Closed glajoie1 closed 7 years ago
Hello, you are right, in that all taxon paths should be the same lengths. I will try to fix it and add NA for missing levels.
Hi, please test if the issue is now resolved for your data with the new commit. Thanks!
It works perfectly - thank you for your software!
When using updated code allowing for choosing specific taxonomic levels in addTaxonNames (e.g. addTaxonNames -r phylum,class,order, family, genus, species), I obtain the correct set of taxonomic levels, but comparison of hierarchies among taxa is often incoherent because some high taxonomic levels (e.g. order, family) are missing or are unresolved in many taxa that still have proper genus and species names.

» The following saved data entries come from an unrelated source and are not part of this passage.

(** One round of the loop: the message is removed and freed, or stays. *)
Lemma flushband_step q a m r pri flag : q_ok q → q_msgs q = a ++ m :: r →
  ∃ q' ev, (if (m_band m =? pri) && (flag || datamsg (m_type m)) then '(q, ev) ← rmvq q (m_id m); Ok (q, ev ++ [EvFree m])
            else Ok (q, [])) = Ok (q', ev) ∧
    q_ok q' ∧ q_msgs q' = (if hit pri flag m then a ++ r else a ++ m :: r) ∧ frame q q' ∧
    frees ev = (if hit pri flag m then [m] else []) ∧ waits_or_back q q' ev.
Proof.
  intros Hq E. fold (flushes flag m). fold (hit pri flag m). destruct (hit pri flag m).
  - destruct (rmvq_ok q a m r Hq E) as (q' & ev & -> & Hq' & Em & Hf & Hfr & Hw). cbn [mbind res_bind].
    exists q', (ev ++ [EvFree m]). split; [done|]. split; [done|]. split; [done|]. split; [done|].
    rewrite frees_app, Hfr. split; [done|]. intros band Hb Hwb. destruct (Hw band Hb Hwb); [by left|].
    right. apply elem_of_app. by left.
  - exists q, []. split; [done|]. split; [done|]. split; [done|]. split; [done|]. split; [done|]. by left.
Qed.

Lemma flushband_loop_ok pri flag y B a C q : q_ok q → q_msgs q = a ++ (B ++ [y]) ++ C →
  ∃ q' ev, flushband_loop q pri flag (Some (m_id y)) ((B ++ [y]) ++ C) = Ok (q', ev) ∧
    q_ok q' ∧ q_msgs q' = a ++ kept (hit pri flag) (B ++ [y]) ++ C ∧ frame q q' ∧
    frees ev = freed (hit pri flag) (B ++ [y]) ∧ waits_or_back q q' ev.
Proof.
  revert a q. induction B as [|x B IH]; intros a q Hq E; simpl in *.
  - destruct (flushband_step q a y C pri flag Hq E) as (q' & ev & -> & Hq' & Em & Hf & Hfr & Hw).
    cbn [mbind res_bind]. rewrite bool_decide_true by done. exists q', ev. rewrite kept_cons, freed_cons.
    split; [done|]. split; [done|]. rewrite Em. by destruct (hit pri flag y).
  - destruct (flushband_step q a x ((B ++ [y]) ++ C) pri flag Hq E) as (q1 & ev1 & -> & Hq1 & Em1 & Hf1 & Hfr1 & Hw1).
    cbn [mbind res_bind]. rewrite bool_decide_false.
    2:{ pose proof (mi_ids _ _ (qi_msgs _ _ Hq)) as Hd. rewrite E in Hd. destruct (NoDup_middle a x _ Hd) as [_ Hid].
        intros [= Hxy]. apply Hid. rewrite Hxy. apply list_elem_of_fmap_2. rewrite !elem_of_app.
        right. left. right. by left. }
    destruct (IH (if hit pri flag x then a else a ++ [x]) q1 Hq1) as (q' & ev & -> & Hq' & Em & Hf & Hfr & Hw).
    { rewrite Em1. destruct (hit pri flag x); by rewrite <- ?app_assoc. }
    cbn [mbind res_bind]. exists q', (ev1 ++ ev). rewrite kept_cons, freed_cons, frees_app, Hfr1, Hfr, Em.
    split; [done|]. split; [done|]. split; [by destruct (hit pri flag x); rewrite <- ?app_assoc|].
    split; [by trans q1|]. split; [by destruct (hit pri flag x)|]. by eapply waits_or_back_trans.
Qed.
(** C14: No call of [qenable] is lost.  A queue with a service procedure for which [qenable]
    was called, while the queue was not closing, and whose service procedure has not been
    called since, is on the run list, or with a thread that will call it (again: a thread
    that serves it finds [QENAB] set), or was taken off by a thread that closes it.  What
    counts is the call of [qenable], whatever it finds in the flags; a queue that closes
    is not called for.  When no thread is at work and none closes queues, all such queues
    are on the list and the scheduler is asked to run. *)
Theorem no_lost_enable srvp fl n ls s q :
  quiet_flags fl → sched_run srvp (sched_init fl n) ls s → q ∈ s_want s →
  (q ∈ s_run s ∨ TPicked q ∈ s_threads s ∨ TRun q ∈ s_threads s ∨
   (TServing q ∈ s_threads s ∧ enab s q = true) ∨ q ∈ s_removing s) ∧
  ((∀ p, p ∈ s_threads s → p = TIdle) → s_removing s = [] →
   q ∈ s_run s ∧ s_qrunflag s = true ∧ ∃ q' s', dq_service s = (Some q', s')).
Proof.
  intros Hfl Hrun Hw. pose proof (run_ok _ _ _ _ (init_ok fl n Hfl) Hrun) as Hs. clear Hrun.
  destruct (so_queue _ Hs q) as (Q1 & Q2 & Q3 & Q4). specialize (Q4 Hw). rewrite elem_places in Q3.
  assert (q ∈ s_run s ∨ TPicked q ∈ s_threads s ∨ TRun q ∈ s_threads s ∨
    (TServing q ∈ s_threads s ∧ enab s q = true) ∨ q ∈ s_removing s) as Hq by (intuition congruence).
  split; [exact Hq|]. intros Hidle Hnil.
  assert (q ∈ s_run s) as Hr.
  { destruct Hq as [H|[H|[H|[[H _]|H]]]]; [done|apply Hidle in H; done..|]. rewrite Hnil in H. by apply elem_of_nil in H. }
  split; [done|]. assert (s_run s ≠ []) as Hne by (intros E; rewrite E in Hr; by apply elem_of_nil in Hr).
  split; [by apply (so_qrunflag _ Hs)|]. unfold dq_service. rewrite dq_find_head by done.
  destruct (s_run s) as [|q0 l]; [done|]. eauto.
Qed.

Lemma no_lost_enable_witness :
  ∃ ls s, sched_run (λ _, true) (sched_init ∅ 1) ls s ∧ 7 ∈ s_want s ∧
    (7 ∈ s_run s ∨ TPicked 7 ∈ s_threads s ∨ TRun 7 ∈ s_threads s ∨
     (TServing 7 ∈ s_threads s ∧ enab s 7 = true) ∨ 7 ∈ s_removing s).
Proof.
  assert (∃ s, sched_run (λ _, true) (sched_init ∅ 1) [LEnable 7; LPick 7; LBegin 7; LCall 7; LEnable 7] s ∧
    7 ∈ s_want s) as (s & Hr & Hw).
  { eexists. split.
    - eapply run_cons; [apply st_enable|].
      eapply run_cons; [eapply (st_pick _ _ _ 7 [] []); vm_compute; reflexivity|].
      eapply run_cons; [eapply (st_begin _ _ 7 [] []); reflexivity|].
      eapply run_cons; [eapply (st_call _ _ 7 [] []); reflexivity|].
      eapply run_cons; [apply st_enable|]. apply run_nil.
    - apply (bool_decide_eq_true _). vm_compute. reflexivity. }
  do 2 eexists. split; [exact Hr|]. split; [exact Hw|].
  eapply (no_lost_enable (λ _, true) ∅ 1); [|exact Hr|exact Hw]. by intros k x ?%lookup_empty_Some.
Defined.

(** ** Closing *)

Definition closed (s : sched) (q : Z) : Prop :=
  has_bit (flag s q) QWCLOSE = true ∧ enab s q = false ∧ insvc s q = false.

Lemma closed_nowhere s q : sched_ok s → enab s q = false → insvc s q = false → q ∉ places s.
Proof.
  intros Hs E1 E2. destruct (so_queue _ Hs q) as (Q1 & Q2 & _ & _). rewrite elem_places. intuition congruence.
Qed.

Lemma closed_flag s s' q : flag s' q = flag s q → closed s q → closed s' q.
Proof. unfold closed, enab, insvc. by intros ->. Qed.

Lemma closed_set s q v q' : q' ≠ q → closed s q → closed (set_flag q' v s) q.
Proof. intros Hne. apply closed_flag. by rewrite flag_set, decide_False. Qed.

Lemma closed_step srvp s l s' q : sched_ok s → closed s q → sched_step srvp s l s' → l ≠ LOpen q →
  closed s' q ∧ l ≠ LCall q ∧ l ≠ LPick q.
Proof.
  intros Hs Hc Hst Hl. pose proof Hc as (C1 & C2 & C3).
  pose proof (closed_nowhere s q Hs C2 C3) as Hnp. rewrite elem_places in Hnp.
  assert (∀ p t1 t2 q', s_threads s = t1 ++ p :: t2 → at_pc p = Some q' → q' ≠ q) as Hth.
  { intros p t1 t2 q' E Ep ->. apply Hnp. right. left. rewrite E, !elem_threads. destruct p; simplify_eq/=; tauto. }
  revert Hs Hc C1 C2 C3 Hnp Hth Hl. destruct Hst as [s q0|s s' q0 t1 t2 Et E|s q0 t1 t2 Et|s q0 t1 t2 Et|s q0 t1 t2 again s' Et E|s q0|s q0|s q0 did s' Hw E|s q0 r1 r2 Er];
    intros Hs Hc C1 C2 C3 Hnp Hth Hl.
  - split; [|done]. apply (closed_flag (qenable_locked srvp q0 s)); [unfold note_enable; by case_if|].
    destruct (decide (q0 = q)) as [->|Hne].
    + unfold qenable_locked. destruct (srvp q); [|done]. simpl. by rewrite has_or, C1.
    + unfold qenable_locked. destruct (srvp q0); [|done]. simpl. case_if; [done|].
      apply (closed_set s q (set_bit (flag s q0) QENAB) q0 Hne) in Hc. by case_if.
  - unfold dq_service in E. rewrite dq_find_head in E by done.
    destruct (s_run s) as [|q1 l]; [done|]. injection E as -> <-.
    assert (q0 ≠ q) as Hne by (intros ->; apply Hnp; left; left).
    split; [|by split; [|congruence]]. destruct l; exact Hc.
  - split; [|done]. by apply (closed_set s q _ q0); [eapply Hth|].
  - assert (q0 ≠ q) by (by eapply Hth). split; [|by split; [congruence|]].
    apply (closed_flag s); [|exact Hc]. unfold note_call, svc_call. by destruct (has_bit (flag s q0) QWCLOSE); simpl; [|case_if].
  - split; [|done]. assert (q0 ≠ q) as Hne by (by eapply Hth). unfold svc_end in E.
    case_if_in E; injection E as <- <-; by apply (closed_set s q _ q0).
  - split; [|done]. destruct (decide (q0 = q)) as [->|Hne]; [|by apply (closed_set s q _ q0)].
    unfold closed, enab, insvc in *. unfold disable_svc. rewrite flag_set, decide_True by done.
    by rewrite has_set_same, !has_set_other.
  - split; [|done]. by apply (closed_set s q _ q0); [congruence|].
  - split; [|done]. unfold remove_locked in E. case_if_in E; [|by injection E as <- <-].
    destruct (rmv_qp (s_run s) q0) as [d l]. injection E as <- <-. destruct d; exact Hc.
  - split; [|done]. apply (closed_set s q _ q0); [|exact Hc].
    intros ->. apply Hnp. right. right. rewrite Er. apply elem_of_app. right. left.
Qed.

(** Once a queue is disabled and [wait_svc] has found it neither enabled nor in service
    ([svc_quiet]), no thread has it, it is on no list, and until it is enabled again
    its service procedure is never called and the scheduler never touches it: the
    queue may be freed. *)
Theorem closed_queue_unused srvp fl n ls s q ls' s' :
  quiet_flags fl → sched_run srvp (sched_init fl n) ls s →
  has_bit (flag s q) QWCLOSE = true → svc_quiet q s = true →
  sched_run srvp s ls' s' → LOpen q ∉ ls' →
  (q ∉ places s') ∧ (LCall q ∉ ls') ∧ (LPick q ∉ ls').
Proof.
  intros Hfl Hrun Hw Hq Hrun' Hopen. pose proof (run_ok _ _ _ _ (init_ok fl n Hfl) Hrun) as Hs. clear Hrun.
  assert (closed s q) as Hc.
  { unfold svc_quiet in Hq. rewrite has_or in Hq. apply negb_true_iff, orb_false_iff in Hq as [H1 H2]. done. }
  clear Hw Hq. induction Hrun' as [s|s l s1 ls1 s2 Hst Hrun' IH].
  - split; [|split; apply not_elem_of_nil]. by apply closed_nowhere; [|apply Hc..].
  - apply not_elem_of_cons in Hopen as [Ho1 Ho2].
    destruct (closed_step srvp s l s1 q Hs Hc Hst) as (Hc1 & H1 & H2); [congruence|].
    destruct (IH Ho2) as (I1 & I2 & I3); [by eapply sched_step_ok|done|].
    split; [done|]. rewrite !not_elem_of_cons. split; split; [congruence|done|congruence|done].
Qed.

Lemma closed_queue_unused_witness :
  ∃ s', sched_run (λ _, true) (sched_init {[7 := QWCLOSE]} 1) [LEnable 7; LEnable 8] s' ∧ 7 ∉ places s'.
Proof.
  assert (∃ s', sched_run (λ _, true) (sched_init {[7 := QWCLOSE]} 1) [LEnable 7; LEnable 8] s') as [s' Hr].
  { eexists. eapply run_cons; [apply st_enable|]. eapply run_cons; [apply st_enable|]. apply run_nil. }
  exists s'. split; [exact Hr|].
  apply (closed_queue_unused (λ _, true) {[7 := QWCLOSE]} 1 [] (sched_init {[7 := QWCLOSE]} 1) 7 [LEnable 7; LEnable 8] s').
  - intros k f [<- <-]%lookup_singleton_Some. done.
  - apply run_nil.
  - reflexivity.
  - reflexivity.
  - exact Hr.
  - intros H. do 2 (apply elem_of_cons in H as [H|H]; [done|]). by apply elem_of_nil in H.
Defined.

(** ** Termination *)

Section drain.
Context (srvp : Z → bool) (svc : Z → list Z) (w : Z → nat).

Definition weight (l : list Z) : nat := sum_list_with w l.

(** No queue in service, exactly the queues on the list are enabled. *)
Record resting (s : sched) : Prop := {
  re_nodup : NoDup (s_run s);
  re_enab q : enab s q = true ↔ q ∈ s_run s;
  re_insvc q : insvc s q = false
}.

(** The queue [q] alone is in service. *)
Record busy (q : Z) (s : sched) : Prop := {
  bu_nodup : NoDup (s_run s);
  bu_enab q' : enab s q' = true ↔ q' ∈ s_run s;
  bu_insvc q' : insvc s q' = bool_decide (q' = q);
  bu_off : q ∉ s_run s
}.

(** The service procedures enable queues of less weight in all than their own. *)
Hypothesis Hw : ∀ q, (weight (svc q) < w q)%nat.

Lemma weight_app l1 l2 : weight (l1 ++ l2) = (weight l1 + weight l2)%nat.
Proof. apply sum_list_with_app. Qed.

Lemma weight_elem q l : q ∈ l → (w q ≤ weight l)%nat.
Proof. apply sum_list_with_in. Qed.

Lemma svc_other q q' : q' ∈ svc q → q' ≠ q.
Proof. intros H%weight_elem ->. specialize (Hw q). lia. Qed.

Lemma qenable_busy q q' s : busy q s → q' ≠ q →
  let s' := qenable_locked srvp q' s in
  busy q s' ∧ (weight (s_run s') ≤ weight (s_run s) + w q')%nat ∧ s_log s' = s_log s ∧
  (∀ x, x ∈ s_run s → x ∈ s_run s') ∧ (∀ x, has_bit (flag s' x) QWCLOSE = has_bit (flag s x) QWCLOSE).
Proof.
  intros [Hn He Hi Ho] Hne. unfold qenable_locked. destruct (srvp q'); simpl; [|split; [done|split; [lia|done]]].
  rewrite has_or. destruct (has_bit (flag s q') QWCLOSE) eqn:Ec; simpl; [split; [done|split; [lia|done]]|].
  fold (enab s q'). destruct (enab s q') eqn:En; [split; [done|split; [lia|done]]|].
  set (f := set_bit (flag s q') QENAB).
  assert (∀ s1, s_flag s1 = s_flag (set_flag q' f s) → ∀ x, enab s1 x = (if decide (q' = x) then true else enab s x) ∧
    insvc s1 x = insvc s x ∧ has_bit (flag s1 x) QWCLOSE = has_bit (flag s x) QWCLOSE) as Hfl.
  { intros s1 E x. assert (flag s1 x = flag (set_flag q' f s) x) as Ef by (unfold flag; by rewrite E).
    unfold enab, insvc. rewrite Ef, flag_set. case_decide; [subst x|done]. unfold f.
    by rewrite has_set_same, !has_set_other. }
  destruct (Hfl (set_flag q' f s) ltac:(done) q') as (_ & Ei & _). unfold insvc in Ei.
  rewrite Ei. fold (insvc s q'). rewrite Hi, bool_decide_false by done.
  set (s1 := set_qrunflag true _). assert (q' ∉ s_run s) as Hnr by (rewrite <- He; congruence).
  split; [|split; [|split; [done|split]]].
  - split.
    + simpl. apply list.NoDup_app. split; [done|]. split; [|apply NoDup_singleton].
      intros x Hx Hx'%list_elem_of_singleton. by subst.
    + intros x. destruct (Hfl s1 ltac:(done) x) as (-> & _). simpl. rewrite elem_of_app, list_elem_of_singleton.
      case_decide; [subst; tauto|]. rewrite He. intuition congruence.
    + intros x. destruct (Hfl s1 ltac:(done) x) as (_ & -> & _). apply Hi.
    + simpl. rewrite elem_of_app, list_elem_of_singleton. intuition congruence.
  - simpl. rewrite weight_app. simpl. lia.
  - intros x Hx. simpl. apply elem_of_app. by left.
  - intros x. by apply (Hfl s1 ltac:(done) x).
Qed.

Example of kaiju output: C M02360:6:000000000-AC61R:1:1101:23278:4875 59803 12 59803, GDAPLFPFGYGL, Proteobacteria; Alphaproteobacteria; Sphingomonadales; Sphingomonadaceae; Sphingomonas; Sphingomonas echinoides; C M02360:6:000000000-AC61R:1:1101:8983:4922 360054 11 360054, KILVHGHRGAR, Acidobacteria; Solibacteres; Solibacterales; Bryobacter; Bryobacter aggregatus;
Here Sphingomonas echinoides is fully resolved, while Bryobacter aggregatus lacks a family. (The GenBank taxon file specifies "unclassified Solibacterales" in lieu of family with a label "no rank".) As a result, a given position in the taxonomic names vectors may indicate uncomparable taxonomic levels among sequences.
Following on an initial suggestion by skembel (issue #4), would it be possible to output a NA value in the output of taxonomic levels when a level is missing, such that annotations performed up to a same taxonomic level will be comparable when parsed into columns?